Page MenuHomePhabricator

Link translated articles with other languages through Wikidata automatically
Closed, ResolvedPublic1 Story Points

Description

Once a user publishes an article, the next step is normally to add the language links (i.e., link to equivalent articles in Wikidata). That is some manual step that can be automated.

We need to check whether the legal terms the user accepts when translating cover their contributions to Wikidata in order to be able to do so in the user's behalf.

This was reported at https://www.mediawiki.org/w/index.php?title=Topic:S6w7xbz00oie9c9t&topic_showPostId=sa6xct4j7tq0rea6#flow-post-sa6xct4j7tq0rea6

Event Timeline

There are a very large number of changes, so older changes are hidden. Show Older Changes
Amire80 triaged this task as Normal priority.Feb 4 2015, 12:04 AM
Amire80 set Security to None.
Amire80 added a subscriber: Amire80.

"Normal" prio; it's an important feature, but arguably less urgent than breaking bugs.

I don't see the concern here. There is no protectable interest in merely the fact that this article is a translation of the other article, so no one needs to consent to it being added to the database.

(But I may be missing something - I'm not sure I completely follow the relevant workflow.)

Thanks a lot for the quick reply, @LuisV_WMF!

The workflow is quite simple:

  1. Translate the article "Eviatar Banai" from English to Catalan using ContentTranslation.
  2. Click the "Publish" button.
  3. The article appears as a usual wiki page in the Catalan Wikipedia.
  4. A site link to the new Catalan page is automatically added to Wikidata item https://www.wikidata.org/wiki/Q5418308 . This is the same thing that is done when the user presses the "Add links" element in the empty interlanguage links list area, but we can avoid this manual step, because we already know that the article is a translation.

I just tested it, and there is no legal text in the Add links dialog, and based on that I'd assume that no legal text will be needed in our workflow.

@Lydia_Pintscher, anything to add?

No need that I can see.

Sounds good to me, too.
Are you covering the case when there is no Wikidata item yet?

Sounds good to me, too.
Are you covering the case when there is no Wikidata item yet?

I guess that we shall have to cover it.
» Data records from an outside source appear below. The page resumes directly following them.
(* ===== verification/Roster.v ===== *)
(** roster.rs: signed membership revisions, their validation against a parent,
    their canonical form, and the deterministic choice among competing children. *)

From S2P Require Import Prelude Bytes Utf8 Cursor Canonical Identity Concrete.

Definition ROSTER_DOMAIN : bytes := lit "skillsync-roster-v1" ++ ["000"%byte].

Record RosterHash := mkRosterHash { roster_hash : array 32 }.

#[global] Instance roster_hash_Inj : Inj (=) (=) roster_hash.
Proof. intros [] []; simpl; congruence. Qed.
#[global] Instance RosterHash_eq_dec : EqDecision RosterHash.
Proof. solve_decision. Defined.
#[global] Program Instance RosterHash_countable : Countable RosterHash :=
  inj_countable' roster_hash mkRosterHash _.
Next Obligation. by intros []. Qed.
#[global] Instance RosterHash_ord : Ord RosterHash := ord_via roster_hash.
#[global] Instance RosterHash_ord_laws : OrdLaws RosterHash := ord_via_laws roster_hash.

Record RosterMember := mkMember {
  member_id : EndpointId;
  member_name : bytes;
}.

Inductive RosterChange :=
  | Initialize (member : RosterMember)
  | Admit (member : RosterMember)
  | Remove (endpoint_id : EndpointId).

Record RosterRevision := mkRevision {
  rev_group_id : GroupId;
  rev_number : Z;
  rev_parent_hash : option RosterHash;
  rev_members : gmap EndpointId bytes;
  rev_change : RosterChange;
  rev_author : EndpointId;
  rev_signature : array 64;
}.

#[global] Instance RosterMember_eq_dec : EqDecision RosterMember.
Proof. solve_decision. Defined.
#[global] Instance RosterChange_eq_dec : EqDecision RosterChange.
Proof. solve_decision. Defined.
#[global] Instance RosterRevision_eq_dec : EqDecision RosterRevision.
Proof. solve_decision. Defined.

Inductive RosterError :=
  | InvalidGenesis
  | WrongParent
  | AuthorNotActive
  | WrongMembers
  | InvalidChange
  | AlreadyActive
  | NotActive
  | InvalidDeviceName
  | MemberLimit
  | RevisionOverflow
  | InvalidSigner
  | InvalidSignature
  | RosterCanonical (e : CanonicalError).
(** C39: Frames round trip over a stream: what [write_frame_async] appends to an
    open sink, in chunks, is exactly what [read_frame_async] takes off a stream
    that starts with it, leaving the rest and adding the frame's length to the
    bytes received, which never exceed the connection limit. *)
Theorem frame_roundtrip s received tag payload s' received' w :
  0 <= received ->
  read_frame_async s received = Ok ((tag, payload), s', received') <->
  (exists l, write_frame_async (mkSink w None) tag payload = Ok (mkSink (w ++ l) None) /\
    stream_bytes s = l ++ stream_bytes s' /\ stream_stop s' = stream_stop s /\
    received' = received + len l) /\ received' <= MAX_CONNECTION_BYTES.
Proof.
  intros Hr. rewrite read_frame_async_Ok by done. setoid_rewrite write_frame_async_Ok. unfold delivers. split.
  - intros ((Hl & Hb & Hs) & Hn & Hm). split; [|done]. by exists (frame tag payload).
  - intros ((l & (Hl & [= E]) & Hb & Hs & Hn) & Hm). apply app_inv_head in E as ->. done.
Qed.

(** The blocking reader of frames takes exactly the frames the encoder
    makes: same frame, same rest of the input. *)
Theorem decode_frame_exact s tag payload s' :
  decode_frame s = Ok ((tag, payload), s') <->
  exists l, encode_frame tag payload = Ok l /\ stream_bytes s = l ++ stream_bytes s' /\
    stream_stop s' = stream_stop s.
Proof.
  rewrite decode_frame_Ok. setoid_rewrite encode_frame_Ok. unfold delivers. split.
  - intros (Hl & Hb & Hs). eauto.
  - by intros (l & [Hl ->] & Hb & Hs).
Qed.

(** ** Examples *)

Definition example_payload : bytes := lit "payload".

Lemma frame_roundtrip_witness :
  read_frame_async (mkStream (frame FHello example_payload ++ lit "rest") Closed) 7
  = Ok ((FHello, example_payload), mkStream (lit "rest") Closed, 19).
Proof.
  apply (frame_roundtrip _ 7 FHello example_payload _ 19 []); [done|]. split; [|done].
  exists (frame FHello example_payload). split; [by vm_compute|]. by vm_compute.
Defined.
(* ===== verification/Database.v ===== *)
(** The tables of state.rs, with the constraints of its schema, and the monad
    its operations run in.

    SQLite is a library; its tables are modelled as what the schema declares:
    a primary key is the key of a map, a [CHECK] a guard of the statements that
    write the row, [ON DELETE CASCADE] a deletion of the referring rows.  A
    statement that violates a constraint returns [Sqlite] and changes nothing.
    Blobs whose length a [CHECK] fixes are arrays of that length.  Faults of the
    disk and lock contention are not modelled. *)

From S2P Require Import Prelude Bytes Utf8 Cursor Canonical Path Identity Records Roster.

Inductive StateError :=
  | Sqlite
  | UnsupportedSchema (version : Z)
  | InvalidStoredState (message : string)
  | MissingCollection
  | MissingPathRecord
  | RosterTopology (message : string)
  | NumberOverflow
  | PeerHintLimit
  | RosterRetryLimit
  | StateRecord (e : RecordError)
  | StateRoster (e : RosterError)
  | StatePath (e : PathError).

#[global] Instance StateError_eq_dec : EqDecision StateError.
Proof. solve_decision. Defined.

(** ** Rows *)

Record CollectionRow := mkCollectionRow {
  col_local_path : bytes;
  col_resolved_root : option bytes;
  col_scan_status : bytes;
  col_watch_status : bytes;
}.

Record PathRow := mkPathRow {
  row_record_hash : array 32;
  row_kind : Z;
  row_canonical : bytes;
  row_materialized : bool;
  row_modified_ns : option Z;
  row_size : option Z;
  row_content_hash : option bytes;
}.

Record LogRow := mkLogRow {
  log_id : Z;
  log_created_ns : Z;
  log_payload : bytes;
}.

#[global] Instance CollectionRow_eq_dec : EqDecision CollectionRow.
Proof. solve_decision. Defined.
#[global] Instance PathRow_eq_dec : EqDecision PathRow.
Proof. solve_decision. Defined.
#[global] Instance LogRow_eq_dec : EqDecision LogRow.
Proof. solve_decision. Defined.

(** The database: its tables, and the sequence of [AUTOINCREMENT]. *)
Record Database := mkDatabase {
  collections_t : gmap bytes CollectionRow;
  path_records_t : gmap (bytes * bytes) PathRow;
  peer_hints_t : gmap EndpointId bytes;
  peer_health_t : gmap EndpointId bool;
  roster_t : gmap RosterHash bytes;
  logs_t : list LogRow;
  log_sequence : Z;
}.

#[global] Instance Database_eq_dec : EqDecision Database.
Proof. solve_decision. Defined.

Definition empty_database : Database := mkDatabase ∅ ∅ ∅ ∅ ∅ [] 0.

Definition set_collections (db : Database) t : Database :=
  mkDatabase t (path_records_t db) (peer_hints_t db) (peer_health_t db) (roster_t db) (logs_t db) (log_sequence db).
Definition set_path_records (db : Database) t : Database :=
  mkDatabase (collections_t db) t (peer_hints_t db) (peer_health_t db) (roster_t db) (logs_t db) (log_sequence db).
Definition set_peer_hints (db : Database) t : Database :=
  mkDatabase (collections_t db) (path_records_t db) t (peer_health_t db) (roster_t db) (logs_t db) (log_sequence db).
Definition set_peer_health (db : Database) t : Database :=
  mkDatabase (collections_t db) (path_records_t db) (peer_hints_t db) t (roster_t db) (logs_t db) (log_sequence db).
Definition set_roster (db : Database) t : Database :=
  mkDatabase (collections_t db) (path_records_t db) (peer_hints_t db) (peer_health_t db) t (logs_t db) (log_sequence db).
Definition set_logs (db : Database) t sequence : Database :=
  mkDatabase (collections_t db) (path_records_t db) (peer_hints_t db) (peer_health_t db) (roster_t db) t sequence.

(** ** The monad *)

Definition Db (A : Type) : Type := Database -> result A StateError * Database.

Definition dret {A} (a : A) : Db A := fun db => (Ok a, db).
Definition dfail {A} (e : StateError) : Db A := fun db => (Err e, db).
Definition dlift {A} (r : result A StateError) : Db A := fun db => (r, db).
Definition dbind {A B} (m : Db A) (f : A -> Db B) : Db B :=
  fun db =>
    match m db with
    | (Ok a, db) => f a db
    | (Err e, db) => (Err e, db)
    end.
Definition dget : Db Database := fun db => (Ok db, db).
Definition dput (db : Database) : Db unit := fun _ => (Ok tt, db).

Declare Scope db_scope.
Delimit Scope db_scope with db.
Notation "x <<- m ;; k" := (dbind m (fun x => k))
  (at level 100, m at next level, right associativity) : db_scope.
Open Scope db_scope.

(** [transaction_with_behavior] up to [commit]: a dropped transaction rolls back. *)
Definition transaction {A} (m : Db A) : Db A :=
  fun db =>
    match m db with
    | (Ok a, db') => (Ok a, db')
    | (Err e, _) => (Err e, db)
    end.

Lemma dbind_Ok {A B} (m : Db A) (f : A -> Db B) db b db' :
  dbind m f db = (Ok b, db') <-> exists a db1, m db = (Ok a, db1) /\ f a db1 = (Ok b, db').
Proof.
  unfold dbind. destruct (m db) as [[a|e] db1]; split.
  - eauto.
  - by intros (? & ? & [= -> ->] & ?).
  - done.
  - by intros (? & ? & [=] & _).
Qed.

Lemma transaction_Ok {A} (m : Db A) db a db' :
  transaction m db = (Ok a, db') <-> m db = (Ok a, db').
Proof. unfold transaction. destruct (m db) as [[b|e] db1]; naive_solver. Qed.

(** A failed transaction leaves the database as it was. *)
Lemma transaction_Err {A} (m : Db A) db e db' :
  transaction m db = (Err e, db') -> db' = db.
Proof. unfold transaction. destruct (m db) as [[b|e'] db1]; naive_solver. Qed.

(** [inv_db] takes apart a successful run. *)
Ltac inv_db_step :=
  match goal with
  | u : unit |- _ => destruct u
  | H : dbind _ _ _ = (Ok _, _) |- _ =>
      apply dbind_Ok in H; destruct H as (? & ? & ? & H)
  | H : dret _ _ = (Ok _, _) |- _ => unfold dret in H; simplify_eq
  | H : dfail _ _ = (Ok _, _) |- _ => discriminate H
  | H : dlift _ _ = (Ok _, _) |- _ => unfold dlift in H; injection H as H; try subst
  | H : dget _ = (Ok _, _) |- _ => unfold dget in H; simplify_eq
  | H : dput _ _ = (Ok _, _) |- _ => unfold dput in H; simplify_eq
  | H : transaction _ _ = (Ok _, _) |- _ => apply (proj1 (transaction_Ok _ _ _ _)) in H
  | H : (if ?b then _ else dfail _) _ = (Ok _, _) |- _ => destruct b eqn:?; [|discriminate H]
  | H : (if ?b then dfail _ else _) _ = (Ok _, _) |- _ => destruct b eqn:?; [discriminate H|]
  end.
Ltac inv_db := repeat inv_db_step.

(** ** Constraints of the schema *)

(** No column of a fingerprint is there. *)
Definition no_fingerprint (row : PathRow) : bool :=
  match row_modified_ns row, row_size row, row_content_hash row with None, None, None => true | _, _, _ => false end.

(** [CHECK] of path_records.  The kind is 0 for a tombstone and 1 for a file.  A
    row is refused when the condition is false; a comparison with NULL is not. *)
Definition path_row_check (row : PathRow) : bool :=
  (0 <? len (row_canonical row)) &&
  ((row_kind row =? 0) && no_fingerprint row
   || (row_kind row =? 1) && negb (row_materialized row) && no_fingerprint row
   || (row_kind row =? 1) && row_materialized row
      && match row_modified_ns row with Some _ => true | None => false end
      && match row_size row with Some size => 0 <=? size | None => true end
      && match row_content_hash row with Some hash => len hash =? 32 | None => true end).

(** [CHECK] of collections: the status texts are those of the enumerations. *)
Definition scan_statuses : list bytes :=
  [lit "pending"; lit "active"; lit "missing"; lit "not_directory"; lit "error"].
Definition watch_statuses : list bytes :=
  [lit "pending"; lit "active"; lit "root_unavailable"; lit "backend_error"].

Definition collection_row_check (name : bytes) (row : CollectionRow) : bool :=
  bool_decide (name <> []) && (0 <? len (col_local_path row)) &&
  bool_decide (col_scan_status row ∈ scan_statuses) &&
  bool_decide (col_watch_status row ∈ watch_statuses).

(** ** Statements *)

(** [INSERT INTO collections] *)
Definition insert_collection_row (name : bytes) (row : CollectionRow) : Db unit :=
  db <<- dget ;;
  if bool_decide (is_Some (collections_t db !! name)) || negb (collection_row_check name row)
  then dfail Sqlite
  else dput (set_collections db (<[name := row]> (collections_t db))).

(** [UPDATE collections SET .. WHERE name = ?1]: the number of rows updated. *)
Definition update_collection_row (name : bytes) (f : CollectionRow -> CollectionRow) : Db Z :=
  db <<- dget ;;
  match collections_t db !! name with
  | None => dret 0
  | Some row =>
      if negb (collection_row_check name (f row)) then dfail Sqlite
      else
        _ <<- dput (set_collections db (<[name := f row]> (collections_t db))) ;;
        dret 1
  end.

(** [DELETE FROM collections WHERE name = ?1], which cascades. *)
Definition delete_collection_row (name : bytes) : Db Z :=
  db <<- dget ;;
  match collections_t db !! name with
  | None => dret 0
  | Some _ =>
      _ <<- dput (set_path_records (set_collections db (delete name (collections_t db)))
                   (filter (fun x => x.1.1 <> name) (path_records_t db))) ;;
      dret 1
  end.

(** [INSERT .. ON CONFLICT(collection, path) DO UPDATE], with the foreign key. *)
Definition upsert_path_row (collection path : bytes) (row : PathRow) : Db unit :=
  db <<- dget ;;
  if bool_decide (collections_t db !! collection = None) || bool_decide (path = [])
     || negb (path_row_check row)
  then dfail Sqlite
  else dput (set_path_records db (<[(collection, path) := row]> (path_records_t db))).

(** [UPDATE path_records SET .. WHERE collection = ?1 AND path = ?2 AND kind = k]:
    the number of rows updated. *)
Definition update_path_row (collection path : bytes) (kind : Z) (f : PathRow -> PathRow) : Db Z :=
  db <<- dget ;;
  match path_records_t db !! (collection, path) with
  | None => dret 0
  | Some row =>
      if negb (row_kind row =? kind) then dret 0
      else if negb (path_row_check (f row)) then dfail Sqlite
      else
        _ <<- dput (set_path_records db (<[(collection, path) := f row]> (path_records_t db))) ;;
        dret 1
  end.

(** The columns of a file that has to be materialized again. *)
Definition clear_materialized (row : PathRow) : PathRow :=
  mkPathRow (row_record_hash row) (row_kind row) (row_canonical row) false None None None.

(** [UPDATE path_records SET materialized = 0, .. WHERE .. AND kind = 1] over the
    keys that satisfy a condition; the [CHECK] holds of every cleared file. *)
Definition clear_files (condition : bytes * bytes -> bool) : Db unit :=
  db <<- dget ;;
  dput (set_path_records db
    (map_imap (fun k row => Some (if condition k && (row_kind row =? 1) then clear_materialized row else row))
       (path_records_t db))).

(** [INSERT INTO operational_logs]: [AUTOINCREMENT] never reuses an identifier. *)
Definition MAX_OPERATIONAL_EVENT_BYTES : Z := 16 * 1024.

Definition insert_log_row (created_ns : Z) (payload : bytes) : Db unit :=
  db <<- dget ;;
  if (log_sequence db =? i64_max) || negb ((1 <=? len payload) && (len payload <=? 16384)) then dfail Sqlite
  else
    let id := log_sequence db + 1 in
    dput (set_logs db (logs_t db ++ [mkLogRow id created_ns payload]) id).

(** [DELETE .. WHERE id NOT IN (SELECT id .. ORDER BY id DESC LIMIT ?1)]: the
    log is kept in the order of its identifiers. *)
Definition prune_logs (max_logs : Z) : Db unit :=
  db <<- dget ;;
  dput (set_logs db (drop (length (logs_t db) - Z.to_nat max_logs) (logs_t db)) (log_sequence db)).

(** [INSERT INTO peer_hints .. ON CONFLICT DO UPDATE] *)
Definition upsert_peer_hint (endpoint_id : EndpointId) (hint : bytes) : Db unit :=
  db <<- dget ;;
  if (1 <=? len hint) && (len hint <=? 16384)
  then dput (set_peer_hints db (<[endpoint_id := hint]> (peer_hints_t db)))
  else dfail Sqlite.

(** [INSERT INTO roster_revisions]: the hash is the primary key, the bytes are
    unique. *)
Definition insert_roster_row (hash : RosterHash) (canonical : bytes) : Db unit :=
  db <<- dget ;;
  if bool_decide (is_Some (roster_t db !! hash)) || (len canonical =? 0)
     || existsb (fun x => bool_decide (x.2 = canonical)) (map_to_list (roster_t db))
  then dfail Sqlite
  else dput (set_roster db (<[hash := canonical]> (roster_t db))).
Thanks for the suggestion.

hoo added a comment.Feb 4 2015, 10:47 AM

Before you write any actual code here, feel free to contact me or someone else from the team. I have worked on similar things before and am probably able to show you what we already got, depending on how you actually want to implement this (server side vs. client side etc.).

Lydia_Pintscher moved this task from incoming to monitoring on the Wikidata board.Feb 9 2015, 9:54 AM
Arrbee edited a custom field.Feb 25 2015, 5:54 AM
Arrbee moved this task from Backlog to Candidates on the LE-Sprint-83 board.Feb 25 2015, 3:24 PM
Arrbee lowered the priority of this task from Normal to Low.
Arrbee moved this task from Candidates to Backlog on the LE-Sprint-83 board.Feb 25 2015, 3:39 PM
Amire80 claimed this task.Feb 25 2015, 3:54 PM

@hoo, thanks for offering help.

I plan to work on it this week.

The scenario goes more or less like this:

  1. A Danish-speaking user opens the translation interface (Special:ContentTranslation) and loads the article https://de.wikipedia.org/wiki/Aase_Birkenheier , with the intention to translate to Danish.
  2. When the translation is ready, the user presses the "Publish" button.
  3. This takes the translated text and sends it to the cxpublish API.
  4. The translated text is HTML (the translation interface is contenteditable; not VE). The cxpublish API translates it to wiki syntax using Parsoid and creates a wiki page with the title https://da.wikipedia.org/wiki/Aase_Birkenheier .
  5. When the API action is over and the page is created, the user sees a notification that the page was created and a link to the page.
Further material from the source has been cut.